TASK ITEM
Beginning with the first line, please return the entries exactly through the line that contains "the manager's [switch]", and leave out all later lines.

(Stored data)
══════════

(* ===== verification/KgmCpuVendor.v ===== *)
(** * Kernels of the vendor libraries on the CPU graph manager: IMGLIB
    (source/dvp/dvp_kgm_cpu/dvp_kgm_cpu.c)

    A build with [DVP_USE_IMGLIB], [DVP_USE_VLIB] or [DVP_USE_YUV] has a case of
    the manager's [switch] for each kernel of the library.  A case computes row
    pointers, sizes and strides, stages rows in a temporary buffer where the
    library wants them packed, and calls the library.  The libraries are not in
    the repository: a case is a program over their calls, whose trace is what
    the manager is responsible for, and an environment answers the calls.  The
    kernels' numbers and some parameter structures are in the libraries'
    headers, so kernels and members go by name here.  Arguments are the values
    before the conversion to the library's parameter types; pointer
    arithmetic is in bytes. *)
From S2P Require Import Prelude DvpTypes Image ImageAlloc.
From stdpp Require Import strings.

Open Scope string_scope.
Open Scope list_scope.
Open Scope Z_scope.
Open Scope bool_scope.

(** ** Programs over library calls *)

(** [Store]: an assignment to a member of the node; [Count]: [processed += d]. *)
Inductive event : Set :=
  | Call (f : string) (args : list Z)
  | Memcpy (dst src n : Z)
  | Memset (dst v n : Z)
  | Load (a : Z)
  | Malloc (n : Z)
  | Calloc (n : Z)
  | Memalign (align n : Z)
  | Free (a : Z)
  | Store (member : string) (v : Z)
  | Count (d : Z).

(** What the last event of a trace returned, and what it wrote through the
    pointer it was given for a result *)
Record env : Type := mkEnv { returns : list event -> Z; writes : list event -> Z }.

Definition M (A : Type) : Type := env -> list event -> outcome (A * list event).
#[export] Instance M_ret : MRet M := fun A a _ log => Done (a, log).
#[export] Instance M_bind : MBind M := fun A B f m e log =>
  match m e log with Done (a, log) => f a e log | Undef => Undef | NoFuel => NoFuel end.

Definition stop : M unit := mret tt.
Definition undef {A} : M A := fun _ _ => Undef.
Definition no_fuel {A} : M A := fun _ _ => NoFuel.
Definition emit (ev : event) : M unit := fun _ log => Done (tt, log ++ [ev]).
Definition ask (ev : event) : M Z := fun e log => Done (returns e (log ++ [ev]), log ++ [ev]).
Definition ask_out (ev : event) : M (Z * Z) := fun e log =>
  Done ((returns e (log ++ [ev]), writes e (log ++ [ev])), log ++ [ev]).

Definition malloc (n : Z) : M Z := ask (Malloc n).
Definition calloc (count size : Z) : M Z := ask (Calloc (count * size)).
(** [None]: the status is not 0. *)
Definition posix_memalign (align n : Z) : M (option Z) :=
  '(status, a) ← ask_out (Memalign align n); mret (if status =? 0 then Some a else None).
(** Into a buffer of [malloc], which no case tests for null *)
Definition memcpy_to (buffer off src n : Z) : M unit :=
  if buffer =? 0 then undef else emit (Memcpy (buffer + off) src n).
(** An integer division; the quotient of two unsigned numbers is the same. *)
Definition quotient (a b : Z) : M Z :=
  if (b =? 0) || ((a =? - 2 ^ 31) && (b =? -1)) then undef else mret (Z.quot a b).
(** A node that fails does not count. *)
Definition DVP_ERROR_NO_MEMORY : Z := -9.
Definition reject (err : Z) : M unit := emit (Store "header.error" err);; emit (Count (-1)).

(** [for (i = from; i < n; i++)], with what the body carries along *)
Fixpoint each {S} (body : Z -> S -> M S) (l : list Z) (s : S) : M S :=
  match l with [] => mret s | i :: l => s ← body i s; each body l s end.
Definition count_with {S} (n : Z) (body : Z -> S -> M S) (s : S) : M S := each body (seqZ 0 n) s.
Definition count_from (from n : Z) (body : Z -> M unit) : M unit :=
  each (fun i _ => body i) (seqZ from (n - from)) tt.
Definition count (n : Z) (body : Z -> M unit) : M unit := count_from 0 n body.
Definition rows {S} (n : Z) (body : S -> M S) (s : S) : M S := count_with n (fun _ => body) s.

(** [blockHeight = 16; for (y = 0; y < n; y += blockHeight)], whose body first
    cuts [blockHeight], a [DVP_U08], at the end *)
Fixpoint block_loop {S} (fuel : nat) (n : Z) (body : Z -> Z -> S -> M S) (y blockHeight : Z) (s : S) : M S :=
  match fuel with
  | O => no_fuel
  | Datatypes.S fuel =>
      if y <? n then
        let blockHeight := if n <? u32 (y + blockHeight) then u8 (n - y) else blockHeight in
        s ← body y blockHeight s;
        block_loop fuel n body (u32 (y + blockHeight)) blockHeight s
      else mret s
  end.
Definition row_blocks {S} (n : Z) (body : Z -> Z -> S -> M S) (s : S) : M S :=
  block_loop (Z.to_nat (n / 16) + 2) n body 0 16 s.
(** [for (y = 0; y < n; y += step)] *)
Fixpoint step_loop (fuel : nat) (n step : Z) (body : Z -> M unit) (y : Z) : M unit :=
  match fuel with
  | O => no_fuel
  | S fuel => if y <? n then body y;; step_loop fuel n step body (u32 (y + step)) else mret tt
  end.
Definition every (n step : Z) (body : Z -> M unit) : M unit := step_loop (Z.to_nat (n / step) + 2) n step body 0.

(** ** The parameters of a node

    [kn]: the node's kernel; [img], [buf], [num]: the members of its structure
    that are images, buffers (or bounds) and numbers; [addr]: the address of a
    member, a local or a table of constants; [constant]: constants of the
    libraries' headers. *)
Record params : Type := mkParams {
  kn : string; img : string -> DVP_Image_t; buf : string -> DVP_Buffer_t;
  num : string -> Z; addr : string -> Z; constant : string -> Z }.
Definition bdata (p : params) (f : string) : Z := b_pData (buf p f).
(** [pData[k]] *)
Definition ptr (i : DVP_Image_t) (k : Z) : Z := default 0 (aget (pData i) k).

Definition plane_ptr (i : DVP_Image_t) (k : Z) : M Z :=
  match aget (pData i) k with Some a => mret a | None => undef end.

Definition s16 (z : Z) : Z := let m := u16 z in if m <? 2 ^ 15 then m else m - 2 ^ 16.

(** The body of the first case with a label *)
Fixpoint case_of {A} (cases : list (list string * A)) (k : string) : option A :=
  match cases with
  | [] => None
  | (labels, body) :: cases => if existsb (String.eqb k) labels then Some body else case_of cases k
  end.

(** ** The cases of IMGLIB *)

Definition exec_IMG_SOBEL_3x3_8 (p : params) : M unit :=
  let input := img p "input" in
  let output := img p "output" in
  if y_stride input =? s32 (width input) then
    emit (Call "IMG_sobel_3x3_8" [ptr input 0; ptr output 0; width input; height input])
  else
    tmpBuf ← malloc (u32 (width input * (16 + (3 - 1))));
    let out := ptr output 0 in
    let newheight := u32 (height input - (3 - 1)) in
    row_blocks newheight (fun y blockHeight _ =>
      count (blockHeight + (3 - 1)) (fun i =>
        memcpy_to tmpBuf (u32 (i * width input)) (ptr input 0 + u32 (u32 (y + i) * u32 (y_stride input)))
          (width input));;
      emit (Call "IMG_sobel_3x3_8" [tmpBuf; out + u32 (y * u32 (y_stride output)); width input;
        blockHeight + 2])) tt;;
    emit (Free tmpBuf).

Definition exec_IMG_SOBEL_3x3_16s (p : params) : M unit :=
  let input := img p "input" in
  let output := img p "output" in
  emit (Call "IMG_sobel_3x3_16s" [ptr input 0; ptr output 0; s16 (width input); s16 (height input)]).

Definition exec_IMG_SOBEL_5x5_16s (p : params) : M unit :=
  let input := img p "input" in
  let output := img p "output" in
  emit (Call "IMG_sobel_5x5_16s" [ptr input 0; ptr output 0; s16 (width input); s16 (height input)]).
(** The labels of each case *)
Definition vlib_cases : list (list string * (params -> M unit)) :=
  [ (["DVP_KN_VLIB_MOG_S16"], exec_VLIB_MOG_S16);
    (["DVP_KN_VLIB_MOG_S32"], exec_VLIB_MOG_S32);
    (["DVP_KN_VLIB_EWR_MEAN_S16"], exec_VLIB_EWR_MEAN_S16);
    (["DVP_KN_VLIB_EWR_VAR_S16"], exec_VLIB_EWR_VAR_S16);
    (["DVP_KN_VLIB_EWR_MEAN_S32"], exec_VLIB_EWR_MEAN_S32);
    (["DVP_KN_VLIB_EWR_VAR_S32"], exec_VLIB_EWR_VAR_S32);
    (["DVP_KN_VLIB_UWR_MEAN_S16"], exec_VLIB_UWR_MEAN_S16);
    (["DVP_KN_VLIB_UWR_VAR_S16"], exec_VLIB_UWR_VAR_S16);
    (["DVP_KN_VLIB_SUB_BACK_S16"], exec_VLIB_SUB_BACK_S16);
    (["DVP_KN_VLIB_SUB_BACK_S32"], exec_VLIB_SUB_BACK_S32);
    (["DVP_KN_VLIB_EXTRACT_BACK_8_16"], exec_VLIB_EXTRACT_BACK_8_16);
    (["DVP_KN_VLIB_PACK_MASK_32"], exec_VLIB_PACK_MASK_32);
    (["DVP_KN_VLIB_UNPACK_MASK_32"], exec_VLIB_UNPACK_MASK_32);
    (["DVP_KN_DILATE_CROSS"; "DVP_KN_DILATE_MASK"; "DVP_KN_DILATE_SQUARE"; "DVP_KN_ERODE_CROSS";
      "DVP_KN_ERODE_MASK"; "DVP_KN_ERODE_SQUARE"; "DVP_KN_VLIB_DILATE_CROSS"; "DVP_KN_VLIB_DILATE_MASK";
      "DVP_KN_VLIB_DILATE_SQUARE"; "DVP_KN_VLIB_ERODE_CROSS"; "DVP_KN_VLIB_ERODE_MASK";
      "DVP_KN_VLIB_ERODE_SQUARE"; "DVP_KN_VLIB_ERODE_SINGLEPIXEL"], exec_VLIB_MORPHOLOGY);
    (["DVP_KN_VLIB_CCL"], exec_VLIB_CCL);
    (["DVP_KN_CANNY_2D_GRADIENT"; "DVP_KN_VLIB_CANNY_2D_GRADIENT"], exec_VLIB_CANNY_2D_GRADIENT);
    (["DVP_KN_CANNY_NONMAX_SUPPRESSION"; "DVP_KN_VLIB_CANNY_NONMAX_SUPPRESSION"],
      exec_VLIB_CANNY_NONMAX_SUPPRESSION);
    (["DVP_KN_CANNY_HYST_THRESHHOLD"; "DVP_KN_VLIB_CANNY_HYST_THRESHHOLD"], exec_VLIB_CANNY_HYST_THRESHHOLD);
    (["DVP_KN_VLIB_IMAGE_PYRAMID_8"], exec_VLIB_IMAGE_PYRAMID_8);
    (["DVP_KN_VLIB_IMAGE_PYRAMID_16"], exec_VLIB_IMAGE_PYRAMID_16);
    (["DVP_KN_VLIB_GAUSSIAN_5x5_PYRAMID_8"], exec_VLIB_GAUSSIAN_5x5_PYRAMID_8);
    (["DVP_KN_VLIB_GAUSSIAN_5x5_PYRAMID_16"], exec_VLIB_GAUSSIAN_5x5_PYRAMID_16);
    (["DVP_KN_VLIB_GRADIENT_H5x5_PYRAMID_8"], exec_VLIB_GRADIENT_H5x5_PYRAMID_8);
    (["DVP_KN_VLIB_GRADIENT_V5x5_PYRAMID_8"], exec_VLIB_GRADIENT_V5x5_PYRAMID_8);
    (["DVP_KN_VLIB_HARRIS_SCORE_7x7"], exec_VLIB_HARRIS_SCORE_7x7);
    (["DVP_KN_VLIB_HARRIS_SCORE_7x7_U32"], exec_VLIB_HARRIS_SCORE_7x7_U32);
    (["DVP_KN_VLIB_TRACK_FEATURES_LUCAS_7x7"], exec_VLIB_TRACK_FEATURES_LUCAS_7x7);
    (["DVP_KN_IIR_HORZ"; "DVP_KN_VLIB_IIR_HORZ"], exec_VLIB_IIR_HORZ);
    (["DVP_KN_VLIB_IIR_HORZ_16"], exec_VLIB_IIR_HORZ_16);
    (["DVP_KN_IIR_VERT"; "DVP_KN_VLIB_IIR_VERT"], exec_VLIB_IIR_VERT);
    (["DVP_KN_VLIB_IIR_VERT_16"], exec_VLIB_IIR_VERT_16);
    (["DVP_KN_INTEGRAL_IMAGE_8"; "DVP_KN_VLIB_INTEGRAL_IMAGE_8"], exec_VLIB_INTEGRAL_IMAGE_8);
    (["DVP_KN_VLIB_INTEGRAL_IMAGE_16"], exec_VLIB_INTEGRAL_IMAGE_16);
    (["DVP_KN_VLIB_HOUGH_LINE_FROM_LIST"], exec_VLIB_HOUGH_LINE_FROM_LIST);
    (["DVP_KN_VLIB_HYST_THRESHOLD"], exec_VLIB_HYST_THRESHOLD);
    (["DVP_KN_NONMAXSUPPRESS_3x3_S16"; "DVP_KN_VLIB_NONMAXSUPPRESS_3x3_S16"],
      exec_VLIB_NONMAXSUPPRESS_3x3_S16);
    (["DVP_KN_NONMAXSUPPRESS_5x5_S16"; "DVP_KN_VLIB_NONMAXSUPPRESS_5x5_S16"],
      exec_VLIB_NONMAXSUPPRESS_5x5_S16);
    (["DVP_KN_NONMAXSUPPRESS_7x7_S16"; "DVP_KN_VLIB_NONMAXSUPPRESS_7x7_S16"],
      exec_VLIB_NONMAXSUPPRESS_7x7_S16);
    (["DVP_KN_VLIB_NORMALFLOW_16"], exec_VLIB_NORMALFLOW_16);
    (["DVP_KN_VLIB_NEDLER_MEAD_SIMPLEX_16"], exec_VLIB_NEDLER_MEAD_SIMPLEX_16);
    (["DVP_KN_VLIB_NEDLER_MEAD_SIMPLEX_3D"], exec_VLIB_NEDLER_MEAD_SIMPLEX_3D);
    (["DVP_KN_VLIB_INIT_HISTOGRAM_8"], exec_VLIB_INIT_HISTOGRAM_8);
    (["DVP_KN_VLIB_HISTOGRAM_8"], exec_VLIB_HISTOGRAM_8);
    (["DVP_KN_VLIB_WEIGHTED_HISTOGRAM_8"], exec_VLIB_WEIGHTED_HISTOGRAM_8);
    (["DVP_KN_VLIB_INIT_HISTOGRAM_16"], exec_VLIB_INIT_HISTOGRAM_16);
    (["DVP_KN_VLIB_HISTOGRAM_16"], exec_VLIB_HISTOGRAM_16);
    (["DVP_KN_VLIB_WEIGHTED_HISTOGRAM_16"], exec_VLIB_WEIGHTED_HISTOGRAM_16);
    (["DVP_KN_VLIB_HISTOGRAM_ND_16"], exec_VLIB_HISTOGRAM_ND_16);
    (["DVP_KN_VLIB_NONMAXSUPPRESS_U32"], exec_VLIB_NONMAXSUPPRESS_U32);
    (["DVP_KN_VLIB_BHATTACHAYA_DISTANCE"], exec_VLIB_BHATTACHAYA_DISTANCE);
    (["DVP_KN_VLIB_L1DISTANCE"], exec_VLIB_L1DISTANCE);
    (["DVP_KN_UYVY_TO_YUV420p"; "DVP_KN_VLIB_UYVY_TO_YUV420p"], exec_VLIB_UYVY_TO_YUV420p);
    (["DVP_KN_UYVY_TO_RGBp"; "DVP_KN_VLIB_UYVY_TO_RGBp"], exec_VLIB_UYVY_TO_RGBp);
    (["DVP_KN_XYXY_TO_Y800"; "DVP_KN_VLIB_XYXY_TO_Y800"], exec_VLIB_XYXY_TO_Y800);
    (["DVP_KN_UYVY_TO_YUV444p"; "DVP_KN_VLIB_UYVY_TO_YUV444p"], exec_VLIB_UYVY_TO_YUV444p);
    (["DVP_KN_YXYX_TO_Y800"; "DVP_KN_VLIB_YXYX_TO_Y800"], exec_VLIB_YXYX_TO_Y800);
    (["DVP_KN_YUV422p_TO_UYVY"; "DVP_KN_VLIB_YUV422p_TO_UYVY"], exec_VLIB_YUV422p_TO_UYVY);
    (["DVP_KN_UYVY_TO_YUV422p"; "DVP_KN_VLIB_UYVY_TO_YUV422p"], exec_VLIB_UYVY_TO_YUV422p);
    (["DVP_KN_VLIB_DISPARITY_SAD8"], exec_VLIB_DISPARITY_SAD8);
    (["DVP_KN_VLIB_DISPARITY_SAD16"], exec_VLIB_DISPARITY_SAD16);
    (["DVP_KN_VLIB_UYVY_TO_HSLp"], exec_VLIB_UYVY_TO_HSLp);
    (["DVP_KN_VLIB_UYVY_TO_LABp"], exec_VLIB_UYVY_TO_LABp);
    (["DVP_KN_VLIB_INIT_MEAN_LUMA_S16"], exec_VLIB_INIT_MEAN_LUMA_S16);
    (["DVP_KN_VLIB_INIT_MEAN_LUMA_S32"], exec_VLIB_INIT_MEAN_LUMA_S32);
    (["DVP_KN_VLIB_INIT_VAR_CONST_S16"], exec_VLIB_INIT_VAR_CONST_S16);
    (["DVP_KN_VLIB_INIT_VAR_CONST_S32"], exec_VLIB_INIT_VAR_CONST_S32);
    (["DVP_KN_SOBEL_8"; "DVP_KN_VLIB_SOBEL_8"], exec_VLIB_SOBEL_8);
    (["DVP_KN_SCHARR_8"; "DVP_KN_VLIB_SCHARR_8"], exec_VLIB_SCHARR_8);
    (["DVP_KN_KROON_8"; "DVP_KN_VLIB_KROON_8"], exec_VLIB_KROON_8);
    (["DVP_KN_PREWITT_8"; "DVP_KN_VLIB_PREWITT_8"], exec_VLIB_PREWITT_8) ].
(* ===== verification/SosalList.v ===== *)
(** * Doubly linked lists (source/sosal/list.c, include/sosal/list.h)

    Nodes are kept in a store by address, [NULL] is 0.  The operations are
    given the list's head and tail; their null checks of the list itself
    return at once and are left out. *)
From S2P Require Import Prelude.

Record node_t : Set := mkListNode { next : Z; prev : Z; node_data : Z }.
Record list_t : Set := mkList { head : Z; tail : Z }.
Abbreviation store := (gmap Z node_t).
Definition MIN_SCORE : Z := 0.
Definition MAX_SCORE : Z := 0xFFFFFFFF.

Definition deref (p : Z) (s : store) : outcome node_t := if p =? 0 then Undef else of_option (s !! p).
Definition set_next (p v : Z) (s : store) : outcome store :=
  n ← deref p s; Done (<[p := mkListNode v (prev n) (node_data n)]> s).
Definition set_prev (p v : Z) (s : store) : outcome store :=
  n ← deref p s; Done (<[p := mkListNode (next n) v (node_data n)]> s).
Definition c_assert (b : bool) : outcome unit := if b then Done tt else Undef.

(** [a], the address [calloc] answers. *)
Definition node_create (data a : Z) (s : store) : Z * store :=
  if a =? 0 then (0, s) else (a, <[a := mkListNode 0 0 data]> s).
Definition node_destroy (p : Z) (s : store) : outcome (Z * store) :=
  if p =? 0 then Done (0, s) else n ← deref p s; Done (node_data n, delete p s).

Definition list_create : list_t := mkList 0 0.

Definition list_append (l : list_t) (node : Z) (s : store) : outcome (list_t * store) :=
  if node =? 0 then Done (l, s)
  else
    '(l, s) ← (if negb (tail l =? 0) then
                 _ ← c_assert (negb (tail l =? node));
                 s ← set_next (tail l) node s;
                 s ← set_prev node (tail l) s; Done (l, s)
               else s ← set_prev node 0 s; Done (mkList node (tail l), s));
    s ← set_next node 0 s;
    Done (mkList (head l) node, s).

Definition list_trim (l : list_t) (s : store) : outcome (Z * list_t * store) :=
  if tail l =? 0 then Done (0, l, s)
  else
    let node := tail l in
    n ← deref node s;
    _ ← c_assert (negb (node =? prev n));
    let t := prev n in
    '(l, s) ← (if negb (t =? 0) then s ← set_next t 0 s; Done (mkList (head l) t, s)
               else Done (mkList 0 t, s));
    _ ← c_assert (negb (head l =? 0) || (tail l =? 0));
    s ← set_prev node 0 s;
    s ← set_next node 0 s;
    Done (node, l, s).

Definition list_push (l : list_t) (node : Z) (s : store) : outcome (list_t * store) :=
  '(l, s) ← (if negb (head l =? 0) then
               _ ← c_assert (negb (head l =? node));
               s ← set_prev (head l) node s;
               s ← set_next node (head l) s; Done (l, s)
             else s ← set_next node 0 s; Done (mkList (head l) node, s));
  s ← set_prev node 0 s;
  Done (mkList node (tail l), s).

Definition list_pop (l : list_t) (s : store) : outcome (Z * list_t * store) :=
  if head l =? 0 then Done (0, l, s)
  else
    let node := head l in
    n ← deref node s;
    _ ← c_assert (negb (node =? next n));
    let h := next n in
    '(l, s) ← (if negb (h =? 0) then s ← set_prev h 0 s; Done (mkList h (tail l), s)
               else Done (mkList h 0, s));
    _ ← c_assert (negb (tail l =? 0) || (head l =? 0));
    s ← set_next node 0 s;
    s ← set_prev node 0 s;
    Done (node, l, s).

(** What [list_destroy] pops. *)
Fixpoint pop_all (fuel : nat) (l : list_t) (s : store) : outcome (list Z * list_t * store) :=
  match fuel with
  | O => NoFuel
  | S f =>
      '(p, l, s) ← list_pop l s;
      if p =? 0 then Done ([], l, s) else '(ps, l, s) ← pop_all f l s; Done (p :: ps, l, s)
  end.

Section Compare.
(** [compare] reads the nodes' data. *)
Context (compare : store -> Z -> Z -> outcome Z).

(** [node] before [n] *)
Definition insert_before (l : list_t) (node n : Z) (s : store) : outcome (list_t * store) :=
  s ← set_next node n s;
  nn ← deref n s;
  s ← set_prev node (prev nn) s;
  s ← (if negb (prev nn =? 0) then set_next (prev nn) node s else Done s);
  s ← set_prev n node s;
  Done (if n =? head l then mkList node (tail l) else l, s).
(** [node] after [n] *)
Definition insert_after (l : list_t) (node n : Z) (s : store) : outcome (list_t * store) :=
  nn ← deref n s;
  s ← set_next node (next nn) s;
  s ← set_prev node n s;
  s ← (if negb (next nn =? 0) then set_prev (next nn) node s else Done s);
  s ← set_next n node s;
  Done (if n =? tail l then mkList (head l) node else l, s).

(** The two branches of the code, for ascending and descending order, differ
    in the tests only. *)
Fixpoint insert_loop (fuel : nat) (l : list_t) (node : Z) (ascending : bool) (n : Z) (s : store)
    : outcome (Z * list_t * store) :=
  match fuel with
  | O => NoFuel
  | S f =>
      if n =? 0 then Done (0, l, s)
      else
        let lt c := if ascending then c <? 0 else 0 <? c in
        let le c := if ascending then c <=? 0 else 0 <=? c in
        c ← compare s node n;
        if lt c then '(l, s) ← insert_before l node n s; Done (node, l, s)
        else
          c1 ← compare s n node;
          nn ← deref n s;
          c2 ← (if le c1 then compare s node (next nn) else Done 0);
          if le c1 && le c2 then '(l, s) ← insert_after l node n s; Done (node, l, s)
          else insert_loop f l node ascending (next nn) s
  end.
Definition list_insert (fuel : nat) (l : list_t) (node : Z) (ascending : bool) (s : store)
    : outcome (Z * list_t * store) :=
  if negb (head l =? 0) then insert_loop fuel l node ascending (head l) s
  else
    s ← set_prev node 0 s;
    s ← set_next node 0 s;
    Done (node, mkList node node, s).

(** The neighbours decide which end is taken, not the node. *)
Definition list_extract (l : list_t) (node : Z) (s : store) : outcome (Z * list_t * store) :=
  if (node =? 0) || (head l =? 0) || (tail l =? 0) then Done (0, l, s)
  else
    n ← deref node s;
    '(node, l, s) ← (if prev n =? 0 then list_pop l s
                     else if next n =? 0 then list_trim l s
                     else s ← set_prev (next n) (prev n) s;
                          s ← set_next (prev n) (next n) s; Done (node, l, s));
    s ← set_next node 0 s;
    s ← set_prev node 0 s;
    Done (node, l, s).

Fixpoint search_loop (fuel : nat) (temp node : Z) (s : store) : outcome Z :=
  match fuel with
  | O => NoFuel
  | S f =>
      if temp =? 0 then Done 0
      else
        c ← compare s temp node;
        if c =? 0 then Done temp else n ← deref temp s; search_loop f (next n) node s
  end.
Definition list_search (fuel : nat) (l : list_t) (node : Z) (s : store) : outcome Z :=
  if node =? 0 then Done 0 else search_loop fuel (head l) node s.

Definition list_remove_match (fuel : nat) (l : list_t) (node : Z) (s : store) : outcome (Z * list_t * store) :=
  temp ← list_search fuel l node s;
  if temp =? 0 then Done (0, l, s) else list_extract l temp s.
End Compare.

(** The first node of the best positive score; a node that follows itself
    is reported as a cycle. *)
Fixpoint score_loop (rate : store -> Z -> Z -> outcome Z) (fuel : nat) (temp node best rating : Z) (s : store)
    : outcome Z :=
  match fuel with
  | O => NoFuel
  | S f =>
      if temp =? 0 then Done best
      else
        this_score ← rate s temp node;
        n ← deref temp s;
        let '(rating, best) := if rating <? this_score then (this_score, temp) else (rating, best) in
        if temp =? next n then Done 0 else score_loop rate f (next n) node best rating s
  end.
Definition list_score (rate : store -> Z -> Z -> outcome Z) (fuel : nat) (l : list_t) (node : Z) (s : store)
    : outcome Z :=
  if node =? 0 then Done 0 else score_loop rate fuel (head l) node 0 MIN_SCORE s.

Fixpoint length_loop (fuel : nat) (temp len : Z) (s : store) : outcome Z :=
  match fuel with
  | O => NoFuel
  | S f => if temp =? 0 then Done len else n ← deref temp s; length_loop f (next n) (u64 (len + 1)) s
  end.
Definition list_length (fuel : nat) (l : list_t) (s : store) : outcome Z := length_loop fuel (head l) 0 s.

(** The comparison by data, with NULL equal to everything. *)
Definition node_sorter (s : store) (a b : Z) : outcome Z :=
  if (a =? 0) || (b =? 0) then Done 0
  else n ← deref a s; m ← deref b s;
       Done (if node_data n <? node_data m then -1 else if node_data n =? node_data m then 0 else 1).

══════════

ANSWER SPACE
(* ===== verification/KgmCpuVendor.v ===== *)
(** * Kernels of the vendor libraries on the CPU graph manager: IMGLIB
    (source/dvp/dvp_kgm_cpu/dvp_kgm_cpu.c)

    A build with [DVP_USE_IMGLIB], [DVP_USE_VLIB] or [DVP_USE_YUV] has a case of
    the manager's [switch] for each kernel of the library.  A case computes row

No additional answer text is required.